Congenital mesenchymal chondrosarcoma of the orbit: Case report and review of the literature

To report the first case of congenital extraskeletal mesenchymal chondrosarcoma arising in the orbit. Interventional case report and review of the literature. Ophthalmologic examination and computed tomography scan of the orbit were performed. Histologic and histochemical examination and immunohistochemistry of the biopsy specimen were evaluated. Ocular and systemic disease control. A 5-month-old girl was seen with a papillomatous lesion in the right lower tarsal conjunctiva present from birth. Histologic examination demonstrated an admixture of undifferentiated mesenchymal cells and islands of mature hyaline cartilage, and immunohistochemistry studies revealing positivity for vimentin and S-100 were consistent with the diagnosis of mesenchymal chondrosarcoma. The patient was treated with combined chemotherapy (ifosfamide, epirubicin, and cisplatin), radiotherapy, and surgery (exenteration).
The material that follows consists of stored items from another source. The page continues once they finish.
(** ** Directives *)

(** X24.  The two ways a directive may carry its parameters decode alike,
    whatever [JSON.parse] is.  A directive whose [parameters] field is a
    non-empty string that [JSON.parse] reads as an object is decoded by
    [Directive.fromJSON] to the same directive as the one whose
    [parameters] field is that object.  When [JSON.parse] throws on the
    string the directive is still decoded, with no parameters: the four
    typed accessors return their default for every key, and
    [getObjectParameter] does for every key that is not the name of a
    property all objects inherit. *)
Theorem directive_parameters_two_formats
    (JSON_parse : string -> option Json)
    (Number_toString : Q -> string) (StringToNumber : string -> option Q)
    (text text' now inner : string) (members ms : list (string * Json)) :
  JSON_parse text = Some (JObject members) ->
  get_member members "parameters" = Some (JString inner) ->
  JSON_parse text' = Some (JObject (set_member members "parameters" (JObject ms))) ->
  let fromJSON := Directive.fromJSON_with JSON_parse in
  let decoded :=
    Directive.make (or_else (get_member members "id") (JString EmptyString))
      (or_else (get_member members "name") (JString EmptyString)) now in
  (JSON_parse inner = Some (JObject ms) ->
   inner <> EmptyString ->
   fromJSON text now = inr (decoded (JObject ms))
   /\ fromJSON text' now = inr (decoded (JObject ms)))
  /\ (JSON_parse inner = None ->
      fromJSON text now = inr (decoded (JObject []))
      /\ forall (key : string) (d_s : string) (d_q : Q) (d_b : bool) (d_v : Json),
           Directive.getStringParameter (decoded (JObject [])) key d_s = inr d_s
           /\ Directive.getNumberParameter Number_toString StringToNumber
                (decoded (JObject [])) key d_q = inr d_q
           /\ Directive.getIntParameter Number_toString (decoded (JObject [])) key d_q
              = inr d_q
           /\ Directive.getBoolParameter (decoded (JObject [])) key d_b = inr d_b
           /\ (is_inherited_name key = false ->
               Directive.getObjectParameter (decoded (JObject [])) key d_v = inr d_v)).
Proof.
  intros Htext Hparameters Htext'; cbv zeta.
  unfold Directive.fromJSON_with.
  rewrite Htext, Htext'; cbn [get_property].
  rewrite get_member_set_same, !get_member_set_other by discriminate.
  rewrite Hparameters.
  split.
  - intros Hinner Hnonempty.
    destruct inner as [|c rest]; [congruence|].
    cbn [or_else truthy String.eqb negb]; rewrite Hinner.
    split; reflexivity.
  - intros Hinner.
    split.
    + destruct inner as [|c rest]; [reflexivity|].
      cbn [or_else truthy String.eqb negb]; now rewrite Hinner.
    + intros key d_s d_q d_b d_v.
      repeat split.
Qed.
(** ** External collaborators *)

(** What [IntanFile._probe] can hold: the wrapper assigned on entry of
    [associate_probe], or the probeinterface object assigned at its end. *)
Inductive probe_slot (InterfaceProbe : Type) : Type :=
  | WrapperProbe (p : Probe)
  | AlignedProbe (p : InterfaceProbe).
Arguments WrapperProbe {InterfaceProbe} p.
Arguments AlignedProbe {InterfaceProbe} p.

(** The entry points of SpikeInterface, probeinterface, pandas and [os]
    this code calls, and the objects it only passes around. *)
Class Library : Type := {
  InterfaceProbe : Type;
  Sorting : Type;
  Analyzer : Type;
  (** [se.read_split_intan_files(folder, mode="concatenate", stream_name=...)] *)
  read_split_intan_files : string -> string -> outcome Recording;
  (** [spre.unsigned_to_signed] *)
  unsigned_to_signed : Recording -> outcome Recording;
  (** [df.sort_values(by="device_channel_indices")]: pandas sorts with a
      quicksort by default, so the order of rows with equal keys is left
      to the implementation. *)
  sort_values : DataFrame -> DataFrame;
  (** [ProbeI.Probe.from_dataframe] *)
  from_dataframe : DataFrame -> outcome InterfaceProbe;
  (** [recording.set_probe(probe)] *)
  set_probe : Recording -> probe_slot InterfaceProbe -> outcome Recording;
  (** [os.path.join] *)
  os_path_join : string -> string -> string;
  (** [spre.apply_preprocessing_pipeline(recording, steps)] *)
  apply_preprocessing_pipeline : Recording -> dict StepParams -> outcome Recording;
  (** [ss.run_sorter(sorter_name, recording, folder, remove_existing_folder=True)] *)
  run_sorter : string -> Recording -> string -> outcome Sorting;
  (** [scur.remove_duplicated_spikes] *)
  remove_duplicated_spikes : Sorting -> outcome Sorting;
  (** [si.create_sorting_analyzer(recording, sorting, folder,
      format='binary_folder', overwrite=True)] *)
  create_sorting_analyzer : Recording -> Sorting -> string -> outcome Analyzer;
  (** [analyzer.compute(steps)]: the analyzer with its extensions computed. *)
  compute : Analyzer -> dict StepParams -> outcome Analyzer
}.

Section Embedding.

Context {L : Library}.

(** ** IntanClass.py *)

Record IntanFile : Type := mkIntanFile {
  folder_path : string;
  trigger_timestamps : list Q;
  frequency : Q;
  channel_ids : list pyval;
  number_of_channels : Z;
  number_of_segments : Z;
  _digital_input_channel_recording : Recording;
  _adc_channel_recording : Recording;
  _amplifier_channel_recording : Recording;
  _signed_amplifier_channel_recording : Recording;
  _pre_processed_recording : option Recording;
  _pre_processed_signed_amplifier_channel_recording : option Recording;
  _probe : option (probe_slot InterfaceProbe);
  _timestamps_parameters : option TimestampsParameters;
  _computed_analyzer_result : option Analyzer;
  _sorting_dedup : option Sorting
}.

Definition set_trigger_timestamps (v : list Q) (s : IntanFile) : IntanFile :=
  mkIntanFile (folder_path s) v (frequency s) (channel_ids s)
    (number_of_channels s) (number_of_segments s)
    (_digital_input_channel_recording s) (_adc_channel_recording s)
    (_amplifier_channel_recording s) (_signed_amplifier_channel_recording s)
    (_pre_processed_recording s)
    (_pre_processed_signed_amplifier_channel_recording s) (_probe s)
    (_timestamps_parameters s) (_computed_analyzer_result s) (_sorting_dedup s).

Definition set_signed_amplifier_channel_recording (v : Recording) (s : IntanFile)
  : IntanFile :=
  mkIntanFile (folder_path s) (trigger_timestamps s) (frequency s) (channel_ids s)
    (number_of_channels s) (number_of_segments s)
    (_digital_input_channel_recording s) (_adc_channel_recording s)
    (_amplifier_channel_recording s) v
    (_pre_processed_recording s)
    (_pre_processed_signed_amplifier_channel_recording s) (_probe s)
    (_timestamps_parameters s) (_computed_analyzer_result s) (_sorting_dedup s).

Definition set_pre_processed_signed_amplifier_channel_recording
  (v : option Recording) (s : IntanFile) : IntanFile :=
  mkIntanFile (folder_path s) (trigger_timestamps s) (frequency s) (channel_ids s)
    (number_of_channels s) (number_of_segments s)
    (_digital_input_channel_recording s) (_adc_channel_recording s)
    (_amplifier_channel_recording s) (_signed_amplifier_channel_recording s)
    (_pre_processed_recording s) v (_probe s)
    (_timestamps_parameters s) (_computed_analyzer_result s) (_sorting_dedup s).
(** * nestjs-role-based-auth: user directory, authentication service and
      role guard, embedded as pure Rocq functions over an explicit store.

    The asynchronous TypeScript services are read sequentially: every
    [await] is a step of a state-and-exception computation over the
    [World] (the MongoDB collection behind [userModel], plus a log of the
    side effects the services trigger).  An exception thrown by a service
    leaves in the world whatever had been written before it was thrown. *)

From Stdlib Require Import String Ascii List Bool PeanoNat NArith.
Import ListNotations.
Open Scope string_scope.
Open Scope list_scope.

(* ------------------------------------------------------------------ *)
(** ** Data model (user.schema.ts) *)
(* ------------------------------------------------------------------ *)

(** A MongoDB ObjectId is a 12-byte value; it is kept as the number its
    24 hexadecimal digits denote. *)
Definition ObjectId := N.

(** [UserDocument = User & Document]: the three schema paths and the
    store-assigned [_id]. *)
Record UserDocument : Type := mkUserDocument {
  _id : ObjectId;
  username : string;
  password : string;
  roles : list string
}.

(** [User], as the body of a full update (PUT). *)
Record User : Type := mkUser {
  user_username : string;
  user_password : string;
  user_roles : list string
}.

(** [Partial<User>]: every property may be absent ([None] is JavaScript's
    [undefined]). *)
Record PartialUser : Type := mkPartialUser {
  partial_username : option string;
  partial_password : option string;
  partial_roles : option (list string)
}.

(** Mongoose's bookkeeping of a document, the [InternalCache] it keeps
    under [$__]; nothing here reads its contents. *)
Inductive InternalCache : Type := internalCache.

(** The own enumerable properties of a hydrated Mongoose document, which
    are what an object spread or rest pattern copies: [$__], [$isNew] and
    [_doc], the raw record that holds every schema path, the password
    included.  The schema paths themselves ([username], [password],
    [roles]) and [_id] are accessors of the prototype that read [_doc];
    they are not own properties of the document. *)
Record OwnProperties : Type := mkOwnProperties {
  cache : InternalCache;       (* $__ *)
  isNew : bool;                (* $isNew *)
  _doc : UserDocument
}.

(** Schema of [User]: [@Prop({ type: [String], default: ['user'] })]. *)
Definition default_roles : list string := ["user"].

(** Schema of [User]: [@Prop({ required: true })] on [username] and on
    [password]; the required validator of a string path rejects a missing
    value and the empty string. *)
Definition required (v : option string) : bool :=
  match v with
  | Some s => negb (s =? EmptyString)
  | None => false
  end.

Definition validateSync (doc : UserDocument) : bool :=
  required (Some (username doc)) && required (Some (password doc)).

(** JavaScript truthiness of an optional string: [undefined] and [''] are
    falsy, every other string is truthy. *)
Definition truthy (v : option string) : bool :=
  match v with
  | Some s => negb (s =? EmptyString)
  | None => false
  end.

(* ------------------------------------------------------------------ *)
(** ** ObjectId casting ([Types.ObjectId.isValid], Mongoose's cast of
       an [_id] filter) *)
(* ------------------------------------------------------------------ *)

Definition hexDigit (c : ascii) : option N :=
  let n := N_of_ascii c in
  if (48 <=? n)%N && (n <=? 57)%N then Some (n - 48)%N
  else if (97 <=? n)%N && (n <=? 102)%N then Some (n - 87)%N
  else if (65 <=? n)%N && (n <=? 70)%N then Some (n - 55)%N
  else None.

Fixpoint parseHex (s : string) (acc : N) : option N :=
  match s with
  | EmptyString => Some acc
  | String c rest =>
      match hexDigit c with
      | Some d => parseHex rest (16 * acc + d)%N
      | None => None
      end
  end.

(** A string denotes an ObjectId when it is 24 hexadecimal digits; this is
    the one reading used for [Types.ObjectId.isValid] and for the cast
    Mongoose applies to an [_id] in a query.  (The 12-character strings
    that some driver versions also take are left out.) *)
Definition castObjectId (id : string) : option ObjectId :=
  if (String.length id =? 24)%nat then parseHex id 0%N else None.

Definition isValid (id : string) : bool :=
  match castObjectId id with
  | Some _ => true
  | None => false
  end.
Definition endswith (s p : str) : bool := startswith (rev s) (rev p).

(** [s[a:b]] for [0 <= a]. *)
Definition slice (s : str) (a b : Z) : str :=
  firstn (Z.to_nat (b - a)) (skipn (Z.to_nat a) s).

(** [sub in s]. *)
Fixpoint contains (s sub : str) : bool :=
  startswith s sub ||
  match s with
  | [] => false
  | _ :: s' => contains s' sub
  end.

(** [s.replace(old, new)]: every occurrence of [old], found from left to
    right without overlap, is replaced.  [skip] counts the characters of a
    match that are still to be passed over.  With an empty [old], Python
    inserts [new] before every character and at the end. *)
Fixpoint replace_from (old new : str) (skip : nat) (s : str) : str :=
  match s with
  | [] => []
  | c :: r =>
      match skip with
      | S k => replace_from old new k r
      | O =>
          if startswith s old
          then new ++ replace_from old new (List.length old - 1) r
          else c :: replace_from old new 0 r
      end
  end.

Definition replace (s old new : str) : str :=
  match old with
  | [] => new ++ flat_map (fun c => c :: new) s
  | _ :: _ => replace_from old new 0 s
  end.

(** [d.get(key, default)] on a dict given by its items. *)
Fixpoint dict_get {V : Type} (d : list (char * V)) (key : char) (default : V) : V :=
  match d with
  | [] => default
  | (k, v) :: d' => if char_eqb k key then v else dict_get d' key default
  end.

(** ** converter.py *)

Module Converter.

(** *** [_setup_mappings] *)

(** Preeti lowercase to Unicode mapping (a-z). *)
Definition unicode_a_to_z : list str :=
  [ [2348]; [2342]; [2309]; [2350]; [2349]; [2366]; [2344]; [2332];
    [2359; 2381]; [2357]; [2346]; [2367]; [2347]; [2354]; [2351]; [2313];
    [2340; 2381; 2352]; [2330]; [2325]; [2340]; [2327]; [2326]; [2343];
    [2361]; [2341]; [2358] ]%N.

(** Preeti uppercase to Unicode mapping (A-Z). *)
Definition unicode_A_to_Z : list str :=
  [ [2348; 2381]; [2343]; [2315]; [2350; 2381]; [2349; 2381]; [2305];
    [2344; 2381]; [2332; 2381]; [2325; 2381; 2359; 2381]; [2357; 2381];
    [2346; 2381]; [2368]; [2307]; [2354; 2381]; [2311]; [2319];
    [2340; 2381; 2340]; [2330; 2381]; [2325; 2381]; [2340; 2381];
    [2327; 2381]; [2326; 2381]; [2343; 2381]; [2361; 2381]; [2341; 2381];
    [2358; 2381] ]%N.
(** * TaskVoloners: the event roster and attendance routes of the API server

    A shallow embedding of the Express handlers of the server (the
    [=== JavaScript ===] part of [src/App.js]): the bearer-token middleware,
    [POST /api/events], [POST /api/roles/:roleId/signup],
    [GET /api/volunteer/profile], [GET /api/events/:eventId/volunteers] and
    [PATCH /api/attendance/:recordId].

    The relational store is modelled as the bags of rows of the tables the
    handlers name in their SQL text.  The table declarations and the storage
    engine are not part of the sources: whether the store rejects a
    statement (a constraint of the schema, a connection fault) is a parameter
    of every handler, the [oracle], and the collation under which the store
    orders strings is a parameter of the roster query. *)

From Stdlib Require Import List ZArith Bool Ascii String Lia Permutation Sorted.
Import ListNotations.
Local Open Scope string_scope.
Local Open Scope list_scope.
Local Open Scope Z_scope.

(** ** Rows *)

(** Modelled from the spec: the table declarations are not part of the
    sources.  The columns are the ones the SQL text of the handlers names;
    their types follow the data model of the specification: surrogate keys
    and instants are integers, the attended flag is a boolean whose default
    is false. *)

Record volunteer := {
  v_id : Z;
  v_name : string;
  v_email : string;
  v_password_hash : string;
  v_interests : string
}.

Record event := {
  e_id : Z;
  e_organizer_id : Z;
  e_title : string;
  e_description : string;
  e_date : Z;
  e_location : string
}.

Record role := {
  r_id : Z;
  r_event_id : Z;
  r_name : string;
  r_description : string;
  r_required_volunteers : Z
}.

Record volunteer_role := {
  vr_id : Z;
  vr_volunteer_id : Z;
  vr_role_id : Z;
  vr_attended : bool
}.

(** The store: one bag of rows per table, and the generators of the
    surrogate keys. *)
Record db := {
  volunteers : list volunteer;
  events : list event;
  roles : list role;
  volunteer_roles : list volunteer_role;
  events_id_seq : Z;
  roles_id_seq : Z;
  volunteer_roles_id_seq : Z
}.

Definition empty_db : db :=
  {| volunteers := []; events := []; roles := []; volunteer_roles := [];
     events_id_seq := 1; roles_id_seq := 1; volunteer_roles_id_seq := 1 |}.

(** ** Requests and responses *)

(** The payload [jwt.verify] hands to the handlers.  [userType] is the
    string that was signed; the login route signs whatever the client
    sent. *)
Record user := {
  userId : Z;
  userType : string
}.

Record role_body := {
  rb_name : string;
  rb_description : string;
  requiredVolunteers : Z
}.

(** Body of [POST /api/events].  [req_roles] is [None] when the body carries
    nothing a [for ... of] can iterate.  An element of the sequence is
    [None] when it is [null] or [undefined], on which reading [role.name]
    throws, and otherwise an object that carries the three fields. *)
Record event_body := {
  req_title : string;
  req_description : string;
  req_date : Z;
  req_location : string;
  req_roles : option (list (option role_body))
}.

(** A row of the two profile queries: [e.*], [r.name as role_name],
    [vr.attended], and [vr.role_id], which only the upcoming query
    selects. *)
Record profile_row := {
  pr_event : event;
  pr_role_name : string;
  pr_role_id : option Z;
  pr_attended : bool
}.

(** A row of the roster query. *)
Record roster_row := {
  ro_id : Z;
  ro_name : string;
  ro_email : string;
  ro_role_name : string;
  ro_attended : bool;
  ro_record_id : Z
}.

Inductive body :=
| NoBody
| ErrorBody (error : string)
| MessageBody (message : string)
| EventBody (e : event)
| ProfileBody (upcoming past : list profile_row) (totalEvents totalHours : nat)
| RosterBody (rows : list roster_row).

Record response := {
  status : nat;
  payload : body
}.

Definition sendStatus (code : nat) : response :=
  {| status := code; payload := NoBody |}.

Definition json (code : nat) (b : body) : response :=
  {| status := code; payload := b |}.

(** ** The query interface *)

(** [rej k] tells whether the store rejects the [k]-th statement that one
    run of a handler issues (counted from 0). *)
Definition oracle := nat -> bool.

Definition accepting : oracle := fun _ => false.

(** A statement either returns with the store it leaves, or throws. *)
Inductive outcome (A : Type) :=
| Returned (a : A) (st : db)
| Thrown (st : db).
Arguments Returned {A} a st.
Arguments Thrown {A} st.

Definition Q (A : Type) := db -> outcome A.

Definition ret {A} (a : A) : Q A := fun st => Returned a st.

Definition throw {A} : Q A := fun st => Thrown st.

Definition bind {A B} (c : Q A) (k : A -> Q B) : Q B :=
  fun st =>
    match c st with
    | Returned a st' => k a st'
    | Thrown st' => Thrown st'
    end.

Notation "x <- c ;; k" := (bind c (fun x => k))
  (at level 61, c at next level, right associativity).
Notation "c ;;; k" := (bind c (fun _ => k))
  (at level 61, right associativity).

(** [query rej k run]: statement number [k]; a rejected statement leaves
    the store as it was.  A store that draws the key of a row before it
    rejects the INSERT would differ in the key generator alone, which no
    row and no answer of the run shows. *)
Definition query {A} (rej : oracle) (k : nat) (run : db -> A * db) : Q A :=
  fun st =>
    if rej k then Thrown st
    else let (a, st') := run st in Returned a st'.

(** ROLLBACK: the rows go back to what they were at BEGIN; key generators
    are not transactional and keep their value. *)
Definition rollback (snapshot cur : db) : db :=
  {| volunteers := volunteers snapshot;
     events := events snapshot;
     roles := roles snapshot;
     volunteer_roles := volunteer_roles snapshot;
     events_id_seq := events_id_seq cur;
     roles_id_seq := roles_id_seq cur;
     volunteer_roles_id_seq := volunteer_roles_id_seq cur |}.
(** * Sidekick: the Codex app-server protocol bridge

    A shallow embedding of [CodexAppServerTransport]
    (packages/transport-codex-appserver) and the properties its
    specification states about it.

    Conventions of the embedding.
    - A JavaScript string is the list of its UTF-16 code units ([list N]);
      [js "..."] turns an ASCII literal into such a list.
    - A parsed JSON line is a [value]; JSON numbers are restricted to the
      integers (request ids, exit codes), fractional numbers are not modelled.
    - A field the source casts to [string | undefined] is read as a string
      only when it is one: peer messages are taken to respect the declared
      field types.  Where the source converts with [String(...)] or tests
      [typeof], so does the embedding.
    - The object's fields are a record [state]; every method is a function
      threading that record.  What the transport writes to the peer's stdin
      is appended to [outbox], what it hands to its listeners to [emitted]
      (the listener set itself, [onEvent], is left out).
    - Promises are defunctionalised: a pending RPC holds the continuation
      ([cont]) of the async method awaiting it, settling a promise queues a
      [job], and a later reaction runs it, as the JavaScript job queue does.
      The promise a public method returns to its caller is named by a label
      the caller picks ([call]); its outcome is logged in [settled].
    - The platform's clock is an input of each reaction ([clock]).
    - The diagnostic log file and [shutdown] are left out: they feed nothing
      back into the fields modelled here. *)

From Stdlib Require Import ZArith NArith List Ascii String Lia Bool.
From stdpp Require Import gmap strings list fin_maps pretty.

Open Scope N_scope.

Set Warnings "-register-all".

(** ** JavaScript strings and values *)

Abbreviation jsstring := (list N).

Definition js (s : string) : jsstring :=
  (fun a => N_of_ascii a) <$> list_ascii_of_string s.

Inductive value : Type :=
| VUndef
| VNull
| VBool (b : bool)
| VNum (n : Z)
| VStr (s : jsstring)
| VArr (xs : list value)
| VObj (fields : list (jsstring * value)).

(** Truthiness, as [if (v)], [!v], [a || b] and [c ? a : b] test it. *)
Definition truthy (v : value) : bool :=
  match v with
  | VUndef | VNull => false
  | VBool b => b
  | VNum n => negb (n =? 0)%Z
  | VStr s => negb (bool_decide (s = []))
  | VArr _ | VObj _ => true
  end.

Definition nullish (v : value) : bool :=
  match v with VUndef | VNull => true | _ => false end.

(** [a || b] and [a ?? b]. *)
Definition js_or (a b : value) : value := if truthy a then a else b.
Definition js_coalesce (a b : value) : value := if nullish a then b else a.

Declare Scope js_scope.
Delimit Scope js_scope with js.
Infix "|||" := js_or (at level 50, left associativity) : js_scope.
Infix "??" := js_coalesce (at level 51, left associativity) : js_scope.

Fixpoint assoc (k : jsstring) (fields : list (jsstring * value)) : value :=
  match fields with
  | [] => VUndef
  | (k', v) :: rest => if bool_decide (k = k') then v else assoc k rest
  end.

(** Property read [v?.k]; on a value that is neither null nor undefined it
    is also [v.k].  None of the keys the transport reads is a property of
    the String or Array prototypes, so only objects answer. *)
Definition get (v : value) (k : string) : value :=
  match v with
  | VObj fields => assoc (js k) fields
  | _ => VUndef
  end.

Infix "?>" := get (at level 40, left associativity) : js_scope.

Fixpoint join (sep : jsstring) (parts : list jsstring) : jsstring :=
  match parts with
  | [] => []
  | [p] => p
  | p :: rest => p ++ sep ++ join sep rest
  end.

(** [String(v)]. *)
Fixpoint toString (v : value) : jsstring :=
  match v with
  | VUndef => js "undefined"
  | VNull => js "null"
  | VBool true => js "true"
  | VBool false => js "false"
  | VNum n => js (pretty n)
  | VStr s => s
  | VArr xs =>
      join (js ",")
        (List.map (fun x => match x with
                            | VUndef | VNull => []
                            | _ => toString x
                            end) xs)
  | VObj _ => js "[object Object]"
  end.

(** [xs.join(sep)]: null and undefined elements print as the empty string. *)
Definition array_join (sep : jsstring) (xs : list value) : jsstring :=
  join sep (List.map (fun x => if nullish x then [] else toString x) xs).

(** [v === "s"]. *)
Definition is_str (v : value) (s : jsstring) : bool :=
  match v with VStr s' => bool_decide (s' = s) | _ => false end.

(** [s.startsWith(p)] and [s.includes(p)]. *)
Fixpoint startsWith (s p : jsstring) : bool :=
  match p, s with
  | [], _ => true
  | c :: p', d :: s' => bool_decide (c = d) && startsWith s' p'
  | _ :: _, [] => false
  end.

Fixpoint includes (s p : jsstring) : bool :=
  startsWith s p ||
  match s with
  | [] => false
  | _ :: s' => includes s' p
  end.

(** An optional string as a value, for object literals:
    [undefined] when absent. *)
Definition of_opt (o : option jsstring) : value :=
  match o with Some s => VStr s | None => VUndef end.

(** ** Platform: [Buffer.from(s, "base64")] and [buf.toString("utf8")] *)

Definition sextet (c : N) : option N :=
  if (65 <=? c) && (c <=? 90) then Some (c - 65)
  else if (97 <=? c) && (c <=? 122) then Some (c - 71)
  else if (48 <=? c) && (c <=? 57) then Some (c + 4)
  else if (c =? 43) || (c =? 45) then Some 62
  else if (c =? 47) || (c =? 95) then Some 63
  else None.

(** The decoder reads up to the first padding character and skips what is
    outside the alphabet. *)
Fixpoint sextets (s : jsstring) : list N :=
  match s with
  | [] => []
  | c :: rest =>
      if c =? 61 then []
      else match sextet c with
           | Some v => v :: sextets rest
           | None => sextets rest
           end
  end.

Fixpoint bytes_of_sextets (l : list N) : list N :=
  match l with
  | a :: b :: c :: d :: rest =>
      N.lor (N.shiftl a 2) (N.shiftr b 4)
      :: N.lor (N.shiftl (N.land b 15) 4) (N.shiftr c 2)
      :: N.lor (N.shiftl (N.land c 3) 6) d
      :: bytes_of_sextets rest
  | [a; b; c] =>
      [N.lor (N.shiftl a 2) (N.shiftr b 4);
       N.lor (N.shiftl (N.land b 15) 4) (N.shiftr c 2)]
  | [a; b] => [N.lor (N.shiftl a 2) (N.shiftr b 4)]
  | _ => []
  end.

Definition base64_bytes (s : jsstring) : list N := bytes_of_sextets (sextets s).

(** UTF-8 decoding to UTF-16 code units; an ill-formed sequence yields
    U+FFFD per maximal subpart. *)
Record utf8_state := Utf8 {
  u_need : nat;   (* continuation bytes still expected *)
  u_cp : N;       (* code point so far *)
  u_lo : N;       (* bounds of the next continuation byte *)
  u_hi : N
}.

Definition utf8_idle : utf8_state := Utf8 0 0 128 191.

Definition utf16_units (cp : N) : list N :=
  if cp <? 65536 then [cp]
  else [55296 + N.shiftr (cp - 65536) 10; 56320 + N.land (cp - 65536) 1023].

Definition utf8_lead (b : N) : list N * utf8_state :=
  if b <=? 127 then ([b], utf8_idle)
  else if (194 <=? b) && (b <=? 223) then ([], Utf8 1 (N.land b 31) 128 191)
  else if (224 <=? b) && (b <=? 239) then
    ([], Utf8 2 (N.land b 15) (if b =? 224 then 160 else 128)
                              (if b =? 237 then 159 else 191))
  else if (240 <=? b) && (b <=? 244) then
    ([], Utf8 3 (N.land b 7) (if b =? 240 then 144 else 128)
                             (if b =? 244 then 143 else 191))
  else ([65533], utf8_idle).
She is alive with no evidence of disease after 4 years of follow-up. Facial asymmetry and dental malformations have developed as late effects. Further reconstructive surgery is planned for the malformations. Extraskeletal mesenchymal chondrosarcoma in the orbit is extremely rare. This study reports the first case of congenital extraskeletal mesenchymal chondrosarcoma arising in the orbit (also the youngest patient) both in skeletal and extraskeletal sites. Multimodality treatment (surgery, chemotherapy, and radiotherapy) may lead to long-term survival.